DIRECTIONS
After finding the line with "dataloaders, checkpoint files)" in the data below, set down exactly each line through the one with "From Stdlib Require Import Floats.SpecFloat.", inclusive, and stop there.

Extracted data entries
(** * Trainer (ppcls/engine/trainer_logo.py): training loop and recall@1 evaluation

    A shallow embedding of [Trainer.train] and [Trainer.eval].

    - Tensors are lists: a feature matrix is a list of rows, a label column
      a list of integers.
    - Tensor arithmetic is kept abstract in the class [Scalar]; two instances
      are given, IEEE binary32 (the framework's default dtype, through the
      standard library's [SpecFloat]) and the real numbers (the exact
      arithmetic that binary32 rounds).
    - Python exceptions are values of [result]; the effects that outlive an
      exception (log lines, checkpoints written, optimizer calls) are
      recorded in a trace of [event]s.
    - The wrapped framework (network forward pass, autograd, optimizer,
      dataloaders, checkpoint files) enters as section variables; so do
      the two tensor kernels of [Trainer.eval] whose result the source
      does not determine: [paddle.argsort] (order of equal elements) and
      [paddle.matmul] (order of accumulation and rounding of an entry). *)

From Stdlib Require Import String.
From Stdlib Require Import List Arith Lia Bool ZArith.
From Stdlib Require Import Permutation Sorted Relations.
From Stdlib Require Import Reals Lra.
From Stdlib Require Import Floats.SpecFloat.
From Stdlib Require DecimalString.
Import ListNotations.

Set Implicit Arguments.

(* ================================================================== *)
(** ** Python exceptions and results *)

Inductive exn : Type :=
| ZeroDivisionError   (* [a % 0] *)
| KeyError            (* missing dict key *)
| AttributeError      (* attribute of [None] *)
| IndexError          (* index past the end of an axis *)
| InvalidArgument.    (* shape error raised by a framework operator *)

Inductive result (A : Type) : Type :=
| Ok (a : A)
| Raise (e : exn).

Arguments Ok {A} a.
Arguments Raise {A} e.

Definition rbind {A B} (r : result A) (k : A -> result B) : result B :=
  match r with
  | Ok a => k a
  | Raise e => Raise e
  end.

Definition is_ok {A} (r : result A) : bool :=
  match r with Ok _ => true | Raise _ => false end.

Declare Scope result_scope.
Delimit Scope result_scope with res.
Notation "x <- c ;; k" := (rbind c (fun x => k))
  (at level 61, c at next level, right associativity) : result_scope.

(** [a % b] on non-negative Python integers. *)
Definition pymod (a b : nat) : result nat :=
  match b with
  | 0 => Raise ZeroDivisionError
  | S _ => Ok (a mod b)
  end.

(** All-or-nothing map: the first exception aborts. *)
Fixpoint traverse {A B} (f : A -> result B) (xs : list A) : result (list B) :=
  match xs with
  | [] => Ok []
  | x :: xs' =>
      match f x with
      | Raise e => Raise e
      | Ok y =>
          match traverse f xs' with
          | Raise e => Raise e
          | Ok ys => Ok (y :: ys)
          end
      end
  end.

(* ================================================================== *)
(** ** Scalars *)

(** The arithmetic a tensor element supports in this file.  No law is
    assumed: every statement proved for an arbitrary [Scalar] holds for
    rounded and for exact arithmetic alike. *)
Class Scalar (F : Type) : Type := {
  f0 : F;                       (* 0.0 *)
  f1 : F;                       (* 1.0 *)
  fadd : F -> F -> F;
  fmul : F -> F -> F;
  fdiv : F -> F -> F;
  fsqrt : F -> F;
  fgtb : F -> F -> bool;        (* [a > b] *)
  fleb : F -> F -> bool;        (* [a <= b] *)
  f_of_nat : nat -> F           (* int -> float conversion *)
}.

(** IEEE 754 binary32: 24 bits of precision, [emax = 128]. *)
Module Float32.
Definition prec : Z := 24.
Definition emax : Z := 128.
Definition t : Type := spec_float.
Definition of_Z (z : Z) : t := binary_normalize prec emax z 0 false.
(** [m * 2^e] rounded to binary32. *)
Definition of_Z_exp (m e : Z) : t := binary_normalize prec emax m e false.
Definition zero : t := S754_zero false.
Definition one : t := of_Z 1.
Definition add : t -> t -> t := SFadd prec emax.
Definition mul : t -> t -> t := SFmul prec emax.
Definition div : t -> t -> t := SFdiv prec emax.
Definition sqrt : t -> t := SFsqrt prec emax.
Definition gtb (a b : t) : bool := SFltb b a.
Definition leb (a b : t) : bool := SFleb a b.
Definition is_nan (a : t) : bool :=
  match a with S754_nan => true | _ => false end.
End Float32.

#[export] Instance Scalar_float32 : Scalar Float32.t := {|
  f0 := Float32.zero;
  f1 := Float32.one;
  fadd := Float32.add;
  fmul := Float32.mul;
  fdiv := Float32.div;
  fsqrt := Float32.sqrt;
  fgtb := Float32.gtb;
  fleb := Float32.leb;
  f_of_nat := fun n => Float32.of_Z (Z.of_nat n)
|}.

(** Exact arithmetic. *)
Definition Rgtb (a b : R) : bool := if Rlt_dec b a then true else false.
Definition Rleb (a b : R) : bool := if Rle_dec a b then true else false.

#[export] Instance Scalar_R : Scalar R := {|
  f0 := 0%R;
  f1 := 1%R;
  fadd := Rplus;
  fmul := Rmult;
  fdiv := Rdiv;
  fsqrt := sqrt;
  fgtb := Rgtb;
  fleb := Rleb;
  f_of_nat := INR
|}.

(* ================================================================== *)
(** ** Tensor helpers *)

(** Class labels are integer tensors. *)
Definition Lab : Type := Z.

(** [paddle.concat([acc, x])] guarded by the [if acc is None] of the
    accumulation loops. *)
Definition cat {A} (acc : option (list A)) (xs : list A) : list A :=
  match acc with
  | None => xs
  | Some a => a ++ xs
  end.

(** Use of a variable that may still be [None]. *)
Definition deref {A} (v : option A) : result A :=
  match v with
  | None => Raise AttributeError
  | Some a => Ok a
  end.

(** [n] consecutive pieces of [k] rows each. *)
Fixpoint chunks {A} (k n : nat) (xs : list A) : list (list A) :=
  match n with
  | 0 => []
  | S n' => firstn k xs :: chunks k n' (skipn k xs)
  end.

ANSWER TO THIS EXERCISE
      dataloaders, checkpoint files) enters as section variables; so do
      the two tensor kernels of [Trainer.eval] whose result the source
      does not determine: [paddle.argsort] (order of equal elements) and
      [paddle.matmul] (order of accumulation and rounding of an entry). *)

From Stdlib Require Import String.
From Stdlib Require Import List Arith Lia Bool ZArith.
From Stdlib Require Import Permutation Sorted Relations.
From Stdlib Require Import Reals Lra.
From Stdlib Require Import Floats.SpecFloat.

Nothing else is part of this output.